Index names will be formatted according to the selected write mode:

  • append: indexes will be named using the format <table_name>-<YYYY-MM-DD>. In other words, a new index will be created every day the table is synced. Entries will never be overwritten.
  • overwrite: indexes will be named using the format <table_name>. Objects with duplicate primary keys will be overwritten.
  • overwrite-delete-stale: indexes will be named using the format <table_name>. Objects with duplicate primary keys will be overwritten, and any objects that are not present in the current sync will be deleted.
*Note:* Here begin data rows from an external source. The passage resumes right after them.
Lemma walkLevels_rowsKept crosses order book s book' s' :
  walkLevels crosses order book s = (book', s') →
  rowsKept (Loop.storage s) (Loop.storage s').
Proof.
  revert book s book' s'.
  apply (walkLevels_elim crosses order
           (λ _ s _ s', rowsKept (Loop.storage s) (Loop.storage s'))).
  - intros. apply rowsKept_refl.
  - intros. apply rowsKept_refl.
  - intros. apply rowsKept_refl.
  - intros l rest s os s1 rest' s2 _ _ H1 _ IH.
    eapply rowsKept_trans; [by eapply matchLevel_rowsKept|done].
Qed.

Lemma updateOrderStatus_fst k c st :
  fst (updateOrderStatus k c st) = Order.with_status c <$> Storage.orders st !! k.
Proof. apply lookup_alter_eq. Qed.

Lemma rowsKept_is_Some st st' k :
  rowsKept st st' →
  is_Some (Storage.orders st !! k) → is_Some (Storage.orders st' !! k).
Proof. intros H [o Ho]. specialize (H k). rewrite Ho in H. inversion H. eauto. Qed.

(** A persisted order is answered with its row, in the settled status. *)
Lemma matched_answer order e st view' s :
  is_Some (Storage.orders st !! Order.id order) →
  matched order e st = (view', s) →
  ∃ updated,
    fst (updateOrderStatus (Order.id order)
           (settledStatus order (Loop.remainingSize s)) (Loop.storage s))
    = Some updated
    ∧ Order.status updated = settledStatus order (Loop.remainingSize s).
Proof.
  intros Hrow Hm. apply walkLevels_rowsKept in Hm. simpl in Hm.
  destruct (rowsKept_is_Some _ _ _ Hm Hrow) as [row Hrow'].
  rewrite updateOrderStatus_fst, Hrow'. simpl. eauto.
Qed.

(** *** What every storage call keeps, [processOrder] keeps *)

Section storage_invariant.
Variable I : Storage.t → Prop.
Hypothesis I_createTrade :
  ∀ t st t' st', createTrade t st = Some (t', st') → I st → I st'.
Hypothesis I_position :
  ∀ m u s shares avgPrice st,
    I st → I (updateOrCreatePosition m u s shares avgPrice st).
Hypothesis I_filled : ∀ k f st, I st → I (updateOrderFilled k f st).
Hypothesis I_status : ∀ k c st, I st → I (snd (updateOrderStatus k c st)).
Hypothesis I_prices :
  ∀ m y n st, I st → I (storage_updateMarketPrices m y n st).

Lemma updatePositions_keeps trade st :
  I st → I (snd (updatePositions trade st)).
Proof.
  intros H. unfold updatePositions.
  destruct (positionRejected _ _ _ _ _ st); [done|].
  cbn [snd]. by apply I_position, I_position.
Qed.

Lemma executeTrade_keeps buy sell size price st :
  I st → I (snd (executeTrade buy sell size price st)).
Proof.
  intros H. unfold executeTrade.
  destruct (createTrade _ st) as [[t st1]|] eqn:E; [|done].
  pose proof (updatePositions_keeps t st1 (I_createTrade _ _ _ _ E H)) as H1.
  by destruct (updatePositions t st1).
Qed.

Lemma settled_keeps order o m c st : I st → I (settled order o m c st).
Proof.
  intros H. unfold settled.
  destruct (_ =? _); [apply I_status|]; by apply I_filled, I_filled.
Qed.

Lemma fill_keeps order o m p s :
  I (Loop.storage s) → I (Loop.storage (snd (fill order o m p s))).
Proof.
  intros H.
  destruct (fill_cases order o m p s) as [[_ E]|[_ E]]; rewrite E;
    cbn [snd Loop.storage].
  - by apply settled_keeps, executeTrade_keeps.
  - by apply executeTrade_keeps.
Qed.

Lemma matchOne_keeps order p o s o' s' :
  matchOne order p o s = (o', s') → I (Loop.storage s) → I (Loop.storage s').
Proof.
  intros H Hs. matchOne_goes H Hm E.
  - by simplify_eq.
  - set (m := Z.min _ _) in *. clearbody m.
    assert (s' = snd (fill order o m p s)) as -> by (by rewrite H).
    by apply fill_keeps.
Qed.

Lemma matchLevel_keeps order p orders s orders' s' :
  matchLevel order p orders s = (orders', s') →
  I (Loop.storage s) → I (Loop.storage s').
Proof.
  revert orders s orders' s'.
  apply (matchLevel_elim order p
           (λ _ s _ s', I (Loop.storage s) → I (Loop.storage s'))); [done..|].
  intros o rest s o' s1 rest' s2 _ H1 _ IH Hs.
  apply IH. by eapply matchOne_keeps.
Qed.

Lemma walkLevels_keeps crosses order book s book' s' :
  walkLevels crosses order book s = (book', s') →
  I (Loop.storage s) → I (Loop.storage s').
Proof.
  revert book s book' s'.
  apply (walkLevels_elim crosses order
           (λ _ s _ s', I (Loop.storage s) → I (Loop.storage s'))); [done..|].
  intros l rest s os s1 rest' s2 _ _ H1 _ IH Hs.
  apply IH. by eapply matchLevel_keeps.
Qed.

Lemma processOrder_keeps order e st e' st' out :
  processOrder order e st = (e', st', out) → I st → I st'.
Proof.
  intros Hrun Hst.
  destruct (fokRejected order e) eqn:Hrej.
  - rewrite processOrder_rejected in Hrun by done. simplify_eq.
    by apply I_status.
  - destruct (matched order e st) as [view' s] eqn:Hm.
    assert (I (Loop.storage s)) as Hs.
    { unfold matched in Hm. by apply walkLevels_keeps in Hm. }
    processOrder_ends Hrun Hrej Hm.
    + done.
    + by apply I_prices, I_status.
    + by apply I_status.
    + by apply I_prices, I_status.
Qed.
End storage_invariant.

(** ** C10: orders of size zero *)

Lemma setSideBooks_same s e : setSideBooks s (sideBooks s e) e = e.
Proof. by destruct s, e. Qed.

Lemma sortedQueues_timeOrdered m s e :
  timeOrdered (bookOf s m e) → sortedQueues m s e = e.
Proof.
  intros Ht. unfold sortedQueues, getOrderBookWithPrioritySort.
  destruct (sideBooks s e !! m) as [book|] eqn:Hb; simpl; [|done].
  unfold bookOf in Ht. rewrite Hb in Ht. simpl in Ht.
  rewrite (sortLevel_timeOrdered _ Ht), insert_id by done.
  apply setSideBooks_same.
Qed.

(** C10, as stated, fails for an order that was never inserted, as the
    simulation script hands orders to [processOrder]: for a LIMIT order of
    size 0 the UPDATE of the status finds no row and returns none, so no
    order comes back from the call, in status FILLED or other. *)
Lemma C10_zero_size_without_row :
  Order.size simZero050 = 0
  ∧ Order.type simZero050 = LIMIT
  ∧ Storage.orders (System.storage afterRestingNo060) !! Order.id simZero050
    = None
  ∧ ∀ updated trades rejected rejectReason,
      snd (processOrder simZero050 (System.engine afterRestingNo060)
             (System.storage afterRestingNo060))
      ≠ Returned (MatchResult.mk (Some updated) trades rejected rejectReason).
Proof. repeat split. intros updated trades rejected rejectReason. by vm_compute. Qed.

(** C10, amended: a LIMIT, MARKET or IOC order of size 0 that has its row in
    the table of orders makes [processOrder] return the order with status
    FILLED and no trade; no trade is stored and every book keeps exactly its
    orders (the order is booked nowhere). *)
Theorem C10_zero_size_filled (order : Order.t) (e : Engine.t) (st : Storage.t) :
  Order.size order = 0 →
  Order.type order ≠ FOK →
  is_Some (Storage.orders st !! Order.id order) →
  ∃ e' st' updated,
    processOrder order e st
    = (e', st', Returned (MatchResult.mk (Some updated) [] None None))
    ∧ Order.status updated = FILLED
    ∧ Storage.trades st' = Storage.trades st
    ∧ ∀ s marketId,
        bookOrders (bookOf s marketId e') ≡ₚ bookOrders (bookOf s marketId e).
Proof.
  intros Hsize Hty Hrow.
  assert (fokRejected order e = false) as Hrej.
  { unfold fokRejected. by rewrite bool_decide_eq_false_2. }
  assert (matched order e st
          = (oppositeView order e,
             Loop.mk (Order.size order) (Order.filled order) [] st false)) as Hm.
  { unfold matched. by apply walkLevels_zero. }
  destruct (matched_answer _ _ _ _ _ Hrow Hm) as (updated & Hup & Hst).
  cbn [Loop.remainingSize Loop.storage] in Hup, Hst.
  assert (settledStatus order (Order.size order) = FILLED) as Hfilled.
  { unfold settledStatus, determineOrderStatus. rewrite Hsize. simpl.
    by rewrite andb_false_r. }
  assert (booksRemainder order (Order.size order) = false) as Hbook.
  { unfold booksRemainder. by rewrite Hsize. }
  rewrite (processOrder_matched _ _ _ _ _ Hrej Hm). cbv zeta.
  cbn [Loop.remainingSize Loop.storage Loop.trades Loop.thrown].
  rewrite Hbook, Hup. eexists _, _, updated. split; [done|].
  split; [by rewrite Hst, Hfilled|]. split; [done|].
  intros s m. rewrite (bookOf_after_match _ _ _ _ _ _ _ Hm).
  case_decide as H; [|done]. destruct H as [-> ->].
  apply sortLevel_orders.
Qed.

(** C10 (amended) at an IOC order of size 0 sent against a resting YES
    limit. *)
Lemma C10_zero_size_filled_witness :
  ∃ e' st' updated,
    processOrder (Order.mk "Z1" "m" "zoe" NO IOC 4000 0 0 PENDING 2)
      (System.engine afterRestingYes060)
      (Storage.mk
         {[ "Z1"%string := Order.mk "Z1" "m" "zoe" NO IOC 4000 0 0 PENDING 2 ]}
         [] [] ∅ [])
    = (e', st', Returned (MatchResult.mk (Some updated) [] None None))
    ∧ Order.status updated = FILLED
    ∧ Storage.trades st' = []
    ∧ ∀ s marketId,
        bookOrders (bookOf s marketId e')
        ≡ₚ bookOrders (bookOf s marketId (System.engine afterRestingYes060)).
Proof.
  apply (C10_zero_size_filled
           (Order.mk "Z1" "m" "zoe" NO IOC 4000 0 0 PENDING 2)
           (System.engine afterRestingYes060)
           (Storage.mk
              {[ "Z1"%string := Order.mk "Z1" "m" "zoe" NO IOC 4000 0 0 PENDING 2 ]}
              [] [] ∅ [])).
  - reflexivity.
  - discriminate.
  - eexists. vm_compute. reflexivity.
Defined.

(** ** C6: immediate-or-cancel *)

(** C6, as stated, fails for an order that was never inserted, as the
    simulation script hands orders to [processOrder]: for such an IOC order
    the UPDATE of the status finds no row and returns none, so no order
    comes back from the call, and no status, CANCELLED or other. *)
Lemma C6_ioc_without_row_has_no_status :
  Order.type simIoc050 = IOC
  ∧ Storage.orders (System.storage afterRestingNo060) !! Order.id simIoc050
    = None
  ∧ ∀ updated trades rejected rejectReason,
      snd (processOrder simIoc050 (System.engine afterRestingNo060)
             (System.storage afterRestingNo060))
      ≠ Returned (MatchResult.mk (Some updated) trades rejected rejectReason).
Proof. repeat split. intros updated trades rejected rejectReason. by vm_compute. Qed.

(** C6, amended: for an IOC order that has its row in the table of orders,
    [processOrder] runs the limit-price loop ([processLimitTypeOrder], with
    the crossing test) and adds no order to any book (every book keeps its
    order ids).  When the loop meets a statement the database rejects,
    [processOrder] throws.  Otherwise it returns the trades of the loop and
    the order with status FILLED when the trades add up to the order's size,
    else PARTIAL when something traded, else CANCELLED. *)
Theorem C6_ioc_never_rests (order : Order.t) (e : Engine.t) (st : Storage.t) :
  Order.type order = IOC →
  is_Some (Storage.orders st !! Order.id order) →
  ∃ e' st' out,
    processOrder order e st = (e', st', out)
    ∧ (∀ s marketId,
         bookIds (bookOf s marketId e') ≡ₚ bookIds (bookOf s marketId e))
    ∧ if Loop.thrown
           (snd (processLimitTypeOrder order (oppositeView order e)
                   (Order.size order) [] st))
      then out = Threw
      else
        ∃ updated,
          out
          = Returned
              (MatchResult.mk (Some updated)
                 (Loop.trades
                    (snd (processLimitTypeOrder order (oppositeView order e)
                            (Order.size order) [] st)))
                 None None)
          ∧ Order.status updated
            = iocStatus order
                (Loop.trades
                   (snd (processLimitTypeOrder order (oppositeView order e)
                           (Order.size order) [] st))).
Proof.
  intros Hty Hrow.
  assert (fokRejected order e = false) as Hrej.
  { unfold fokRejected. by rewrite Hty. }
  destruct (matched order e st) as [view' s] eqn:Hm.
  assert (processLimitTypeOrder order (oppositeView order e) (Order.size order)
            [] st = (view', s)) as ->.
  { unfold processLimitTypeOrder. rewrite limitLevels_walk.
    unfold matched, crossesFor in Hm. by rewrite Hty in Hm. }
  cbn [snd].
  assert (∀ s0 m,
            bookIds
              (bookOf s0 m
                 (writeBack (Order.marketId order)
                    (oppositeSide (Order.side order)) view'
                    (sortedQueues (Order.marketId order)
                       (oppositeSide (Order.side order)) e)))
            ≡ₚ bookIds (bookOf s0 m e)) as Hids.
  { intros s0 m. rewrite (bookOf_after_match _ _ _ _ _ _ _ Hm).
    case_decide as H; [|done]. destruct H as [-> ->].
    pose proof Hm as Hg. unfold matched in Hg.
    apply walkLevels_grown, bookGrown_ids in Hg.
    rewrite Hg. apply sortLevel_ids. }
  rewrite (processOrder_matched _ _ _ _ _ Hrej Hm). cbv zeta.
  destruct (Loop.thrown s) eqn:Hthrown.
  { eexists _, _, _. split; [done|]. split; [exact Hids|done]. }
  destruct (matched_answer _ _ _ _ _ Hrow Hm) as (updated & Hup & Hst).
  assert (booksRemainder order (Loop.remainingSize s) = false) as Hbook.
  { unfold booksRemainder. rewrite Hty. simpl. by rewrite andb_false_r. }
  rewrite Hbook, Hup. eexists _, _, _. split; [done|].
  split; [exact Hids|]. exists updated. split; [done|].
  rewrite Hst. apply matched_accounts in Hm as (Hr & _ & _).
  unfold settledStatus, iocStatus, determineOrderStatus.
  rewrite Hty, Hr. simpl.
  replace (Order.size order - (Order.size order - tradedSize (Loop.trades s)))
    with (tradedSize (Loop.trades s)) by lia.
  destruct (Z.eqb_spec (Order.size order - tradedSize (Loop.trades s)) 0)
    as [Hz|Hz]; simpl.
  + rewrite (proj2 (Z.eqb_eq _ _)) by lia. done.
  + destruct (Z.eqb_spec (tradedSize (Loop.trades s)) (Order.size order));
      [lia|done].
Qed.
(** C9, as the code has it: the creator of a validated record is the value
    the row supplies for [created_by], and the acting user when the row
    supplies none; the last modifier is the acting user whatever the row
    supplies for [modified_by]. *)
Theorem audit_fields_of_validated_record
    (headers : list jsstring) (userId : jsstring) (i : nat) (line : jsstring) (r : obj) :
  processRow headers userId i line = inr r ->
  let record := buildRecord headers (parseCSVLine line) in
  let supplied := getProp record (lit "created_by") in
  getProp r (lit "created_by") = (if truthy supplied then supplied else JStr userId)
  /\ getProp r (lit "modified_by") = JStr userId.
Proof.
  intros H record supplied.
  destruct (processRow_record _ _ _ _ _ H) as (_ & Hcreated & _ & Hmodified & _).
  split; [exact Hcreated | exact Hmodified].
Qed.

Lemma audit_fields_of_validated_record_witness :
  let r := recordOf (processRow [lit "company_name"; lit "created_by"] (lit "alice") 1
                       (lit "Acme,carol")) in
  getProp r (lit "created_by") = JStr (lit "carol")
  /\ getProp r (lit "modified_by") = JStr (lit "alice").
Proof.
  intros r.
  assert (E : processRow [lit "company_name"; lit "created_by"] (lit "alice") 1
                (lit "Acme,carol") = inr r)
    by (apply processRow_valid; vm_compute; reflexivity).
  destruct (audit_fields_of_validated_record _ _ _ _ _ E) as (Hc & Hm).
  rewrite Hc, Hm. vm_compute. split; reflexivity.
Defined.

(** C9 as stated fails for the last modifier: the row below supplies
    [modified_by = bob], and the validated record carries the acting user. *)
Lemma supplied_modifier_is_overwritten :
  let headers := [lit "company_name"; lit "modified_by"] in
  let line := lit "Acme,bob" in
  getProp (buildRecord headers (parseCSVLine line)) (lit "modified_by") = JStr (lit "bob")
  /\ match processRow headers (lit "alice") 1 line with
     | inr r => getProp r (lit "modified_by") = JStr (lit "alice")
                /\ getProp r (lit "modified_by") <> JStr (lit "bob")
     | inl _ => False
     end.
Proof.
  vm_compute. repeat split. discriminate.
Qed.

(** ** Export (lines 194-218) *)

Lemma includesChar_In (c : N) (s : jsstring) : includesChar c s = true <-> In c s.
Proof.
  unfold includesChar. rewrite existsb_exists. split.
  - intros (x & Hin & Heq). apply N.eqb_eq in Heq. subst x. exact Hin.
  - intros Hin. exists c. split; [exact Hin | apply N.eqb_refl].
Qed.

Lemma doubleQuotes_flat_map (s : jsstring) :
  doubleQuotes s
  = flat_map (fun c => if N.eq_dec c c_quote then [c_quote; c_quote] else [c]) s.
Proof.
  induction s as [|c s IH]; cbn [doubleQuotes flat_map]; [reflexivity|].
  rewrite IH. destruct (N.eqb_spec c c_quote) as [->|Hne].
  - destruct (N.eq_dec c_quote c_quote); [reflexivity | contradiction].
  - destruct (N.eq_dec c c_quote); [contradiction | reflexivity].
Qed.

Lemma needsQuoting_test (s : jsstring) :
  includesChar c_comma s || includesChar c_quote s || includesChar c_newline s = true
  <-> needsQuoting s.
Proof.
  unfold needsQuoting. rewrite !orb_true_iff, !includesChar_In. tauto.
Qed.

(** The text of a field once past the null test is quoted by the rule. *)
Lemma quote_if_needed (s : jsstring) :
  csv_field s
    (if includesChar c_comma s || includesChar c_quote s || includesChar c_newline s
     then [c_quote] ++ doubleQuotes s ++ [c_quote] else s).
Proof.
  pose proof (needsQuoting_test s) as Htest. split; intros H.
  - apply Htest in H. rewrite H. unfold quoted. rewrite doubleQuotes_flat_map. reflexivity.
  - destruct (includesChar c_comma s || includesChar c_quote s || includesChar c_newline s);
      [exfalso; apply H, Htest; reflexivity | reflexivity].
Qed.
(** * frontend-mcp-server/demo.py: the demo client, its call sequence and
      its error paths

    The script builds an [MCPConnector] and, inside a
    [try / except Exception / finally], awaits [connect], awaits one
    [tool_call], prints the result, and always awaits [close].  The [mcp]
    package is an external collaborator: it is taken here as an arbitrary
    interface ([MCP]) whose operations may return or raise, so every
    statement below holds for every behaviour of the library. *)

From Stdlib Require Import ZArith List Ascii String Sorted.
From stdpp Require Import base gmap strings list.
Index templates will also be created such that they match the index names generated by the selected write mode.

Querying From Kibana

To query data from Kibana, you will need to create data views (opens in a new tab) (previously also known as "index patterns"). To query a specific table, the data view's index pattern should be in the format <table_name>-*. For example, if you have a table named aws_ec2_instances, you should create a data view with index pattern named aws_ec2_instances-*. One useful feature of Elasticsearch and Kibana, however, is the ability to query across all data. To do this for the aws source plugin, for example, you may use an index pattern named aws_*. This will then allow queries across all tables synced by the aws source plugin.

Underlying library

We use the official go-elasticsearch (opens in a new tab) package. It is tested against Elasticsearch 8.6.0. Please open an issue (opens in a new tab) if you encounter any problems with this (or another) version.